Muscle Biology Laboratory, Department of Animal Sciences, Washington State University, P.O. Box 646310, Pullman, WA, 99164-6310, USA,
Cytotechnology. 2008 Mar;56(3):171-8. doi: 10.1007/s10616-008-9140-5. Epub 2008 Feb 28.

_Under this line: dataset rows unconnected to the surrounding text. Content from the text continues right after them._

(* ===== verification/PlanNormalizeFacts.v ===== *)
(** * Lemmas on [normalizeEvidenceRequirements] and [Normalize]

    [bounded_requirement] and [step_ok] say what the two normalisers let through;
    [normalizeInputs_run] describes the loop's maps by the list it returns, [buildSteps_run]
    and [buildDependencies_run] the rows by the identities drawn. *)
From stdpp Require Import base tactics list strings gmap sorting relations.
From S2P Require Import Prelude GoStrings GoSort PlanGraph PlanGraphFacts PlanGraphSpec.
Open Scope string_scope.

(** Runs through a chain of binds that ends in [Ok]. *)
Ltac run_ok H :=
  repeat match type of H with
  | _ ≫= _ = Ok _ => let u := fresh "u" in let Hu := fresh "Hu" in
      apply bind_ok in H as (u & Hu & H)
  end.

(** Passes the next check of a chain. *)
Ltac pass_check := apply bind_ok; exists tt; split; [apply fail_if_ok|].

(** ** Evidence requirements *)

Section Requirements.
Context {unicode : GoUnicode}.

Record bounded_requirement (r : EvidenceRequirement) : Prop := {
  requirement_key : evidenceRequirementKeyPattern (Requirement_Key r) = true;
  requirement_trimmed : TrimSpace (Requirement_Key r) = Requirement_Key r ∧
    TrimSpace (Requirement_Title r) = Requirement_Title r ∧
    TrimSpace (Requirement_Description r) = Requirement_Description r;
  requirement_text : Requirement_Title r ≠ "" ∧ (String.length (Requirement_Title r) ≤ 120)%nat ∧
    (String.length (Requirement_Description r) ≤ 400)%nat;
  requirement_bytes : (1 ≤ MaxBytes r ≤ 1048576)%Z;
  requirement_types : (1 ≤ length (ContentTypes r) ≤ 6)%nat ∧ NoDup (ContentTypes r) ∧
    Forall (λ t, t ∈ allowedStepEvidenceContentTypes) (ContentTypes r) ∧ key_sorted id (ContentTypes r);
}.

Lemma normalizeContentTypes_run types : ∀ acc res,
  normalizeContentTypes types acc = Ok res →
  res = sort_strings (acc ++ (mimeType <$> types))%list ∧
  Forall (λ t, t ∈ allowedStepEvidenceContentTypes) (mimeType <$> types) ∧
  (NoDup acc → NoDup (acc ++ (mimeType <$> types))%list).
Proof.
  induction types as [|t types IH]; intros acc res; cbn [normalizeContentTypes].
  { intros [= <-]. rewrite fmap_nil, app_nil_r. split; [done|]. split; [constructor|auto]. }
  case_bool_decide as Ha; cbn [negb]; [|done]. case_bool_decide as Hs; [done|].
  intros (-> & Hall & Hnd)%IH. rewrite fmap_cons, <-app_assoc in *. cbn [app] in *. split; [done|].
  split; [by constructor|]. intros Hacc. apply Hnd, NoDup_app. split; [done|].
  split; [|apply NoDup_singleton]. by intros x Hx ->%list_elem_of_singleton.
Qed.

Lemma normalizeContentTypes_ok types : ∀ acc,
  Forall (λ t, t ∈ allowedStepEvidenceContentTypes) (mimeType <$> types) →
  NoDup (acc ++ (mimeType <$> types))%list →
  normalizeContentTypes types acc = Ok (sort_strings (acc ++ (mimeType <$> types))%list).
Proof.
  induction types as [|t types IH]; intros acc Hall Hnd; cbn [normalizeContentTypes].
  { by rewrite fmap_nil, app_nil_r. }
  rewrite fmap_cons in *. apply Forall_cons in Hall as [Ha Hall].
  rewrite bool_decide_true by done. cbn [negb]. rewrite bool_decide_false.
  2:{ intros Hin. apply NoDup_app in Hnd as (_ & Hdis & _). apply (Hdis _ Hin). by left. }
  rewrite IH; [|done|]; by rewrite <-app_assoc.
Qed.

Lemma mimeType_allowed t : t ∈ allowedStepEvidenceContentTypes → mimeType t = t.
Proof.
  unfold allowedStepEvidenceContentTypes. rewrite !elem_of_cons, elem_of_nil.
  intros [->|[->|[->|[->|[->|[->|[]]]]]]]; reflexivity.
Qed.
Lemma mimeTypes_allowed ts : Forall (λ t, t ∈ allowedStepEvidenceContentTypes) ts → mimeType <$> ts = ts.
Proof. induction 1 as [|t ts Ht _ IH]; [done|]. by rewrite fmap_cons, IH, mimeType_allowed. Qed.

Lemma normalizeRequirement_run seen r r' :
  normalizeRequirement seen r = Ok r' → bounded_requirement r' ∧ Requirement_Key r' ∉ seen.
Proof.
  unfold normalizeRequirement. intros H. run_ok H. injection H as <-.
  repeat match goal with Hu : fail_if _ _ = Ok _ |- _ => apply fail_if_ok in Hu end.
  rewrite ?orb_false_iff, ?negb_false_iff, ?Nat.ltb_ge, ?Z.ltb_ge, ?Nat.eqb_neq, ?bool_decide_eq_false,
    ?String.eqb_neq in *.
  apply normalizeContentTypes_run in Hu4 as (-> & Hall & Hnd). cbn [app] in *.
  split; [|done].
  split; cbn [Requirement_Key Requirement_Title Requirement_Description MaxBytes ContentTypes].
  - by destruct Hu.
  - by rewrite !TrimSpace_idem.
  - unfold MaxEvidenceRequirementTitleBytes, MaxEvidenceRequirementDescriptionBytes in *. tauto.
  - unfold MaxStepEvidenceBytes in *. cbn in *. tauto.
  - unfold sort_strings, MaxEvidenceTypesPerRequirement in *. split; [|split; [|split]].
    + rewrite sort_key_perm, length_fmap. lia.
    + rewrite sort_key_perm. apply Hnd. constructor.
    + by rewrite sort_key_perm.
    + apply sort_key_sorted.
Qed.

Lemma key_pattern_length s : evidenceRequirementKeyPattern s = true → (String.length s ≤ 48)%nat.
Proof.
  destruct s as [|c s]; cbn; [done|]. rewrite !andb_true_iff. intros [_ H%Nat.leb_le]. lia.
Qed.

Lemma normalizeRequirement_ok seen r :
  bounded_requirement r → Requirement_Key r ∉ seen → normalizeRequirement seen r = Ok r.
Proof.
  intros [Hk (Ht1 & Ht2 & Ht3) (H1 & H2 & H3) Hb (Hl & Hnd & Hall & Hs)] Hseen.
  unfold normalizeRequirement. rewrite Ht1, Ht2, Ht3, Hk.
  pose proof (mimeTypes_allowed _ Hall) as Hm.
  pass_check.
  { rewrite orb_false_iff, Nat.ltb_ge. split; [done|by apply key_pattern_length]. }
  pass_check.
  { by apply bool_decide_eq_false. }
  pass_check.
  { by rewrite !orb_false_iff, !Nat.ltb_ge, String.eqb_neq. }
  pass_check.
  { rewrite orb_false_iff, !Z.ltb_ge. change MaxStepEvidenceBytes with 1048576%Z. lia. }
  pass_check.
  { rewrite orb_false_iff, Nat.ltb_ge, Nat.eqb_neq. unfold MaxEvidenceTypesPerRequirement. lia. }
  rewrite normalizeContentTypes_ok; cbn [app]; rewrite ?Hm; [|done..].
  cbn [mbind result_mbind result_bind]. unfold sort_strings. rewrite sort_key_id by done. by destruct r.
Qed.

Lemma normalizeRequirements_run rs : ∀ seen rs',
  normalizeRequirements seen rs = Ok rs' →
  length rs' = length rs ∧ Forall bounded_requirement rs' ∧ NoDup (Requirement_Key <$> rs') ∧
  (∀ k, k ∈ Requirement_Key <$> rs' → k ∉ seen).
Proof.
  induction rs as [|r rs IH]; intros seen rs' H; cbn [normalizeRequirements] in H.
  { injection H as <-. repeat split; [constructor..|]. by intros k ?%not_elem_of_nil. }
  run_ok H. injection H as <-. apply normalizeRequirement_run in Hu as [Hb Hns].
  apply IH in Hu0 as (Hl & Hall & Hnd & Hdis). cbn [length]. split; [by rewrite Hl|].
  split; [by constructor|]. rewrite fmap_cons. split.
  - constructor; [|done]. intros Hin. apply (Hdis _ Hin). by apply elem_of_union_l, elem_of_singleton.
  - intros k [->|Hin]%elem_of_cons; [done|]. intros Hs. apply (Hdis k Hin). by apply elem_of_union_r.
Qed.

Lemma normalizeRequirements_ok rs : ∀ seen,
  Forall bounded_requirement rs → NoDup (Requirement_Key <$> rs) → (∀ k, k ∈ Requirement_Key <$> rs → k ∉ seen) →
  normalizeRequirements seen rs = Ok rs.
Proof.
  induction rs as [|r rs IH]; intros seen Hall Hnd Hdis; cbn [normalizeRequirements]; [done|].
  rewrite fmap_cons in *. apply Forall_cons in Hall as [Hb Hall]. apply NoDup_cons in Hnd as [Hn Hnd].
  rewrite normalizeRequirement_ok; [|done|apply Hdis; by left]. cbn [mbind result_mbind result_bind].
  rewrite IH; [done..|]. intros k Hk. rewrite elem_of_union, elem_of_singleton. intros [->|Hs]; [done|].
  apply (Hdis k); [by right|done].
Qed.
End Requirements.

(** ** One input *)

Lemma normalizeCriteria_run key cs : ∀ seen cs',
  normalizeCriteria key cs seen = Ok cs' →
  cs' = TrimSpace <$> cs ∧ NoDup cs' ∧ (∀ c, c ∈ cs' → c ∉ seen) ∧
  Forall (λ c, c ≠ "" ∧ (String.length c ≤ 400)%nat) cs'.
Proof.
  induction cs as [|c cs IH]; intros seen cs' H; cbn [normalizeCriteria] in H.
  { injection H as <-. split; [done|]. split; [constructor|]. split; [by intros c ?%not_elem_of_nil|constructor]. }
  destruct (String.eqb (TrimSpace c) "" || Nat.ltb 400 (String.length (TrimSpace c))) eqn:Hb; [done|].
  apply orb_false_iff in Hb as [He%String.eqb_neq Hl%Nat.ltb_ge]. case_bool_decide as Hs; [done|].
  run_ok H. injection H as <-. apply IH in Hu as (-> & Hnd & Hdis & Hall). rewrite fmap_cons.
  split; [done|]. split; [constructor; [|done]|split; [|by constructor]].
  - intros Hin. apply (Hdis _ Hin). by apply elem_of_union_l, elem_of_singleton.
  - intros x [->|Hx]%elem_of_cons; [done|]. intros Hxs. apply (Hdis x Hx). by apply elem_of_union_r.
Qed.

Lemma normalizeDependencies_run key ds : ∀ seen ds',
  normalizeDependencies key ds seen = Ok ds' → ds' = TrimSpace <$> ds ∧ NoDup ds' ∧ (∀ d, d ∈ ds' → d ∉ seen).
Proof.
  induction ds as [|d ds IH]; intros seen ds' H; cbn [normalizeDependencies] in H.
  { injection H as <-. split; [done|]. split; [constructor|]. by intros d ?%not_elem_of_nil. }
  case_bool_decide as Hs; [done|].
  run_ok H. injection H as <-. apply IH in Hu as (-> & Hnd & Hdis). rewrite fmap_cons.
  split; [done|]. split; [constructor; [|done]|].
  - intros Hin. apply (Hdis _ Hin). by apply elem_of_union_l, elem_of_singleton.
  - intros x [->|Hx]%elem_of_cons; [done|]. intros Hxs. apply (Hdis x Hx). by apply elem_of_union_r.
Qed.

Cell cultures were established from the skeletal muscle tissue of 6-13 months old rainbow trout and 12-14 months old yellow perch. Approximately 27,000 +/- 5,000 cells/g (trout; N = 5) and 5,000 +/- 1,200 cells/g of tissue (perch; N = 4) were obtained. Isolation and propagation were qualitatively greater for both species when the cells (younger fish producer more cells than older fish) were exposed to DMEM + 15% FBS, rather than L-15 + 15% FBS, at 20 degrees C (trout) and at 24 degrees C (yellow perch). Two morphologically distinct cell types were observed in cultures of both species, some of which eventually formed very small myotubes, which displayed immunocytological reactivity for myogenin, myosin heavy chain, and alpha-actinin; the second population of cells remained unstained. Successful cryopreservation was achieved using a 5% DMSO and 95% serum mixture, but post-thawing viabilities were low 5-27% (trout) and 14-30% (perch). Further research is needed in order to determine cell type specificity of isolated cells.
从 6-13 个月大的虹鳟鱼和 12-14 个月大的黄鲈的骨骼肌组织中建立了细胞培养。分别获得了约 27,000 +/- 5,000 个细胞/g(虹鳟鱼;N = 5)和 5,000 +/- 1,200 个细胞/g 的组织(黄鲈;N = 4)。当细胞(幼鱼产生的细胞比老鱼多)在 20 摄氏度(虹鳟鱼)和 24 摄氏度(黄鲈)下暴露于 DMEM + 15% FBS 中时,两种物种的分离和繁殖质量都更高,而不是 L-15 + 15% FBS。在两种物种的培养物中观察到两种形态上明显不同的细胞类型,其中一些最终形成非常小的肌管,这些肌管对肌生成素、肌球蛋白重链和α-肌动蛋白表现出免疫细胞化学反应;第二群细胞保持未染色。使用 5% DMSO 和 95%血清混合物成功实现了冷冻保存,但解冻后的存活率较低,为 5-27%(虹鳟鱼)和 14-30%(黄鲈)。为了确定分离细胞的细胞类型特异性,还需要进一步研究。